Tuesday, February 11, 2014

20140211.0600

Robert W. Goldfarb asserts in the 1 February 2014 New York Times article "Reopening an Employment Door to the Young" that employers should be more willing to hire recent college graduates whose degrees may not be the most "practical," more willing to train said graduates in the demands of the corporate world, and less condemnatory of those graduates.  The author, a management consultant, notes that the unemployment rate among those in their early twenties is half again that of the general public, not because they are not trying to find work, but because the entry-level jobs for which they are applying are being held by financially struggling members of older generations.  Goldfarb adds that it is incumbent upon employers (who are ultimately those who make the decisions about who has jobs, rather than the applicants themselves) to work to alleviate the problem, suggesting that their doing so will "have a competitive advantage as the economy recovers and older workers can afford to retire."

Unfortunately, the article is overly optimistic.  The very people whose complaints Goldfarb uses to introduce his article are those who condemn the pursuit of degrees other than the "useful"--usually STEM fields and business--are the ones he would have to persuade to alter their hiring practices, and they currently have no reason to do so.  As Goldfarb himself notes, there are many experienced workers willing to work entry-level jobs, and by the time things recover enough that those workers can move on (either to higher-level jobs or retirement), there will be a plethora of younger applicants who have grown up to the refrain of the only worthwhile degrees being those that are technical and career-focused to succeed them.  Those who are currently out of work (or who are underemployed) will not benefit from the jobs potentially available at that time; they will be too far removed from current training to be employable, rendered stale by being out on the looking-for-work shelf for too long.
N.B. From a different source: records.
(** The promise of the parts below: in a state [G] a file can be ended.  The
    tables and the other files stay as they are. *)
Class FileEnds (G : kernel -> Prop) : Prop := {
  ends_current k : G k -> current k <> 0 /\ is_Some (tasks (k_s k) !! current k);
  ends_frame k k' : bare k = bare k' -> G k -> G k';
  ends_close k f x :
    G k -> k_files k !! f = Some x ->
    exists k', file_end k f = Some k' /\ G k' /\ stays (k_s k) (k_s k') /\
      k_files k' = (if decide (f = uart_file) then <[f := set_f_inode 0 x]> (k_files k) else delete f (k_files k))
}.

Definition refcount_of (k : kernel) (f : Z) : Z := from_option f_refcount 0 (k_files k !! f).

(** Every file has a reference for each slot that holds it; [X] are the
    references that a call in progress holds. *)
Record table_inv (k : kernel) (X : Z -> Z) : Prop := {
  ti_count : forall f, f <> 0 -> refcount_of k f = slots (tables k) f + X f;
  ti_live : forall f x, k_files k !! f = Some x -> f <> 0 /\ (f = uart_file \/ 0 < f_refcount x);
  ti_room : NR_OPEN * Z.of_nat (size (tables k)) + 1 < 2 ^ 31
}.

Lemma table_inv_ext k X X' : (forall f, f <> 0 -> X f = X' f) -> table_inv k X -> table_inv k X'.
Proof. intros HX [H1 H2 H3]. split; try done. intros f Hf. rewrite <- HX by done. by apply H1. Qed.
I teach in the academic humanities, one of the areas employers frequently deem less than useful (despite remarks by such people as Kyle Weins who refuse to hire those who do not do well with what I and mine are traditionally tasked with teaching and other, somewhat older, comments in the same line).  I have heard thousands of variations on the theme of "You should have gone into something worthwhile," including from the people whom I had thought would support me in all of my decisions and from myself in my darker moments.  I am aware, more than many others (although not more than my colleagues, who operate under a similar onus), that there is a prevailing disregard for those whose training is like mine--and more so for those whose training is most like mine, who have gone through the work of earning multiple degrees in "useless" fields.  We are the off-brand, the generic version, normally only desirable because easier to find and cheaper to procure--but there is a clearance sale on top-line models, and they are fools among the financially centered who pass up such deals.